La durezza di una tale prova può scoraggiare non solo chi la subisce, ma anche chi gli sta accanto, le persone che sono legate al malato da vincoli di amore, di affetto e di amicizia; può contribuire anche ad allontanare gli altri membri della comunità, che non entrano in connessione con chi vive questa realtà, con il rischio che chi si ammala venga lasciato solo con la sua malattia fisica, a cui si aggiunge un’altra forma di male, quello che deriva dalla solitudine e, in alcuni casi, dal rigetto. Ma noi cristiani, carissimi, non siamo mai abbandonati perché abbiamo qualcuno a cui guardare, a cui rivolgerci, a cui appoggiarci: Gesù Cristo, nostro Salvatore. Gesù, nella sua predicazione, non ha mai distolto lo sguardo da chi, infermo, chiedeva il suo aiuto; ha risanato chiunque supplicasse il suo intervento, non si è mai tirato indietro né per paura della malattia in sé, né per timore delle chiacchiere e della approvazione, o disapprovazione, della gente. Gesù non ci lascia mai soli nella prova, ci sostiene e fa nascere in noi la forza per superare la difficoltà; sta a noi avere fede nella salvezza che Lui ci dona. Un’immagine evangelica che mi viene alla mente è quella dell’emorroissa, cioè di quella donna che, per dodici anni, subiva copiose perdite di sangue che nessun medico aveva potuto guarire; lei non chiama Gesù, non lo invoca da alta voce, ma sa che anche solo toccando la sua veste potrà guarire; Gesù, dopo che lei gli aveva raccontato quanto aveva fatto, gli rispose “Figlia, la tua fede ti ha salvata” (Mc 5, 29-34).

La nostra fede, cari amici, è la nostra fede che ci permette di superare la prova durissima della malattia; solo grazie alla fede saremo capaci di sentire l’abbraccio di Gesù che ci solleva ed allevia le nostre sofferenze. La fede in Gesù, il riconoscimento del dono della Sua misericordia ci permette, a nostra volta, di essere amorevolmente misericordiosi con chi soffre i mali del corpo e anche quelli dello spirito, di essere strumenti di cura, che, come ci ha ricordato nella sua ultima lettera pastorale da Vescovo di Albano il cardinale Marcello Semeraro, è la forma principale che assume l’Amore. Ecco perché, carissimi, non dobbiamo mai dimenticare i nostri doveri nei confronti di chi soffre, sia da un punto di vista personale ma anche da un punto di vista sociale; come ci ricorda papa Francesco, chi governa ed amministra la comunità ha il dovere di provvedere con tutte le azioni e le politiche necessarie a fornire tutta l’assistenza migliore possibile per avvolgere i malati, e chi se ne prende cura, in una rete di protezione e di sostegno significativi, non lasciando indietro nessuno”.

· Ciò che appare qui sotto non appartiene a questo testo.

(** a write that fails, for whatever reason, changes nothing *)
Lemma write_harmless e s t r value (deleted : bool) :
  Rep e s → txn_ok s t →
  match write t r value deleted e with (e', Err _) => harmless s 0 e' | (_, Panic _) => False | _ => True end.
Proof.
  intros HR Ht.
  assert (∀ e', Rep e' s ∨ Rep e' (aMark s t r) → harmless s 0 e') as Hsame.
  { intros e' [?|?]; eexists; (split; [done|]); (split; [done|]); [lia|change (next (aMark s t r)) with (next s); lia]. }
  destruct (check_conflict_ok e s t r HR Ht) as [[Hc _]|[Hc _]].
  { rewrite (write_conflict e s) by done. apply Hsame. by left. }
  set (x := if deleted then None else Some value).
  destruct (decide (fits (encode (transactionWriteKey (ts_version t) r)) None ∧
    fits (encode (versionedKey r (ts_version t))) (Some (enc_val x)))) as [[Hf1 Hf2]|Hf].
  - destruct (write_performs e s t r value deleted HR Ht Hc Hf1 Hf2) as [_ Hout].
    destruct (write _ _ _ _ e) as [e' [u|err|p]]; [done| |done]. destruct Hout as [_ Hout]. by apply Hsame.
  - destruct (write_big e s t r value deleted HR Ht Hc Hf) as (e' & msg & err & -> & Hout & _). by apply Hsame.
Qed.

End ops.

Lasciamoci, cari fratelli e sorelle, investire dall’Amore di Dio, riempiamoci della Sua grazia; così ristorati possiamo essere missionari di cura e anche di guarigione nei confronti di chi soffre; non abbiate paura! La Luce, che è Gesù, squarcerà ogni tenebra e porterà al trionfo del bene su ogni tipo di male; Lui, Via, Verità e Vita ci risana con il suo sguardo d’amore. Sono vicino, con la preghiera, a tutti gli ammalati e a chi se ne prende cura, che abitano le nostre comunità, e chiedo allo Spirito che vi dia la forza per continuare il cammino della vostra vita. Fa, oh Signore, che sappiamo anche noi essere, come sei stato Tu, buoni samaritani per ogni persona che, soffrendo, ci chiede di amarla senza riserve. Sia lodato Gesù Cristo! Di cuore Vi benedico, Don Antonio”.